I keep thinking about how Camping is a Micro-Framework and that's not the goal. But also, every framework is a micro framework. There is a small core that everything is built around. Plugin systems and middleware can make a small framework pretty fully featured real quick. So the goal should be an easily understood, fast, good micro CORE, and make our plugin system so good that we can add anything we need/want very simply.
To clarify, I want very easy to understand and good defaults. The micro-framework is the router, the plugin system, the middleware, and the glue that brings all of that together. I hope we ship a lot of plugins and middleware, like RODA does.
- A user/login/logout/reset password system. Easy to extend if you need to. Simple to understand and extend.
- Some CSS!!!! Reset and base styles. I hate how every base Rails project looks so bad off the bat. Nothing should be this bad. Especially in 2023. The front end is treated like a jokey javascript playground.
- Composable and Testable Components. Make it easy to organize, test, and view components as you're working on them. Web Components: Have them in one place.
- Documentation by default. Drop in a documentation server and ship it with the framework. It should be possible to run a single command, and have a searchable website with all of your site's internal documentation.
- Make Cryptography easy. Built in and very good libraries for two-party and single party cryptography.
Make it easy to use and easy to understand. Falcon and Tipi are our Server targets. Why? because they are concurent and stream focused. Samuel Williams has an excellent talk on the subject.
Camping Gear should be able to add routes to the app, add Styles and Scripts to the app, and interface with the database. A common use case would be a login system that offers login, signup, reset password, logout, sign-in with email. All of that, with some assumption that the User
Model will be accessed in a certain way, and will have certain methods. Would be great to just: Donuts.pack Identity
and have all that taken care of.
Like that user thing, but really for everything. Make it easy to know the lifecycle of a request. The hooks of Camping, and give any middleware or gear opportunity to overwrite or act upon that.
How do we do mail in this system? I have no idea.
Tabs. For accessibility reasons.
Use Green Dots for testing.
I'm rewriting Camping's core as I build this out, basically to match what we decide on.
A note on that: I thought that Camping might be mildly difficult to match some of Roda's succinct syntax for routing and filter type functions, but I was wrong. Camping can do it really well.

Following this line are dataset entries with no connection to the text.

(** eof = true is not returned only by calls made in the end-of-file
    state: a reader whose current row-group reader holds ten rows and is not
    exhausted, with no row group pending, returns those ten rows together
    with eof = true (lines 476-484); the end-of-file state is what it
    leaves, and the next call reports zero rows and eof = true. *)
Lemma get_next_block_last_batch :
  let env := sample_env (pages_at [0]) [] in
  let r := set_group_reader (Some 10) false [] (sample_reader 10 []) in
  _current_group_reader r = Some 10 ∧ _row_group_eof r = false
  ∧ (∃ r',
       get_next_block env r tt 0 false = (Status_OK, r', tt, 10, true)
       ∧ _row_group_eof r' = true ∧ _read_row_groups r' = []
       ∧ (get_next_block env r' tt 0 false).1.2 = 0
       ∧ (get_next_block env r' tt 0 false).2 = true)
  ∧ ¬ (∀ (r0 : ParquetReader unit Z unit) rows,
         (get_next_block env r0 tt rows false).2 = true →
         ((_current_group_reader r0 = None ∨ _row_group_eof r0 = true)
          ∧ _read_row_groups r0 = [])
         ∧ (get_next_block env r0 tt rows false).1.2 = 0).
Proof.
  intros env r. split; [done|]. split; [done|]. split.
  - eexists. split; [by vm_compute|]. by vm_compute.
  - intros Hclaim.
    assert (Hout : (get_next_block env r tt 0 false).2 = true)
      by by vm_compute.
    destruct (Hclaim r 0 Hout) as [[[Hcur | Heof] _] _].
    + by vm_compute in Hcur.
    + by vm_compute in Heof.
Qed.

End ParquetReaderExamples.

Section QueryCancelledFacts.

Import FragmentMgr.

Lemma first_answer_live (mgr : FragmentMgr) (id : TUniqueId) :
  first_answer mgr id → live mgr id.
Proof.
  unfold first_answer, live.
  destruct (_fragment_map mgr !! id); [eauto|].
  destruct (_pipeline_map mgr !! id); [eauto|done].
Qed.
(** ** Shape of the query bodies *)

(** X11: the body of a text query always asks for [top_k] hits.  For a
    nested store the query clause is a [nested] clause on the nested path
    that asks for inner hits, and the query inside it is exactly the query
    clause the same store would send without nesting. *)
Theorem prepare_query_nested_wrapper :
  forall (h : heap) (self : store) (query_text : value) (top_k : Z) (ids : value),
    py_getitem h (prepare_query h self query_text top_k ids) "size" = Ok (VInt top_k)
    /\ (is_nested self = true ->
        py_path h (prepare_query h self query_text top_k ids) ["query"; "nested"; "path"]
        = Ok (VStr (nested_path self))
        /\ py_path h (prepare_query h self query_text top_k ids)
             ["query"; "nested"; "inner_hits"] = Ok (VDict [])
        /\ py_path h (prepare_query h self query_text top_k ids)
             ["query"; "nested"; "query"]
           = py_path h (prepare_query h (unnested self) query_text top_k ids) ["query"]).
Proof.
  intros h self query_text top_k ids. unfold prepare_query, unnested. cbn [is_nested
    search_fields excluded_meta_data nested_path].
  split.
  - destruct (truthy h ids), (is_nested self), (truthy h (excluded_meta_data self));
      reflexivity.
  - intros ->.
    destruct (truthy h ids), (truthy h (excluded_meta_data self)); repeat split.
Qed.
Lemma execute_batches_preserves self registry ts batches results h0 h :
  preserves h0 h → preserves h0 (execute_batches self registry ts batches results h).2.
Proof.
  revert results h. induction batches as [|b batches IH]; intros results h Hp; simpl; [done |].
  munfold.
  pose proof (execute_batch_preserves self registry (filter (λ t, id t ∈ b) ts) results h0 h Hp).
  destruct (_execute_batch self registry _ results h) as [br h']. by apply IH.
Qed.

(** C10. Executing a plan leaves the [params] dictionary of every task of
    the plan as it was: parameter resolution writes to a copy. *)
Theorem execute_keeps_task_params (self : Executor) (registry : gmap string tool_fn)
    (plan : ExecutionPlan loc) (h : heap) :
  Forall (λ t, is_Some (h !! params t)) (tasks plan) →
  Forall (λ t, (execute self registry plan h).2 !! params t = h !! params t) (tasks plan).
Proof.
  intros Hall. eapply Forall_impl; [exact Hall |]. intros t Ht. simpl in *.
  by apply execute_batches_preserves; [apply preserves_refl |].
Qed.

End heap_frame.

(** ** Dependency injection *)

Section injection.
Context {F : FileSys} {R : PyRuntime}.
Import ParallelExecutor.

Lemma inject_one_step task prev l dep h :
  inject_one task prev l dep h =
  (tt, match succeeded prev dep, inject_key (intent task) (entry h (params task) "operation") with
       | Some out, Some k => alter (<[k := out]>) l h
       | _, _ => h
       end).
Proof.
  unfold inject_one, succeeded, inject_key, entry.
  destruct (od_get dep prev) as [r|]; [| done].
  destruct (success r); [| done].
  destruct (intent task); simpl; try done.
  unfold dict_get. munfold. by case_bool_decide.
Qed.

What has a suffix and what doesn't? In Camping a class is a route, it then implements one of the http methods to respond to a request. Routes can be derived from the name of the Controller: EditPage
would match /edit/page
. Additionally you could pile routes into a class and match all requests to that single class: class EditPage < R '/silliness', 'another/silly/route'
.
The issue comes when we try to name models. In Rails, for example, Models don't have a prefix or a suffix, but every other main structural piece does though: IndexView
, ApplicationController
, StoreMailer
. It's Controllers that don't have a prefix in Camping. Camping get's around this by placing Helpers, Views, Models, etc... in their own module to namespace them: Models::User
for example.
Do we want to keep this convention? Should we do something different? I'm not sure.
I like the html convention that index.html is the defacto root of a webpage. What if we do the same thing with our namespaces for the parts of the framework. index.rb
could be the root controller, for example. It also makes sense to make views/index.rb
be the index of the site.
Uninstall Camping then reinstall the local copy:
bundle exec gem uninstall camping
bundle update camping
use the rerun gem to trigger basic.rb to reload everything.
rerun ruby basic.rb
This will load the default server and set everything up appropriately.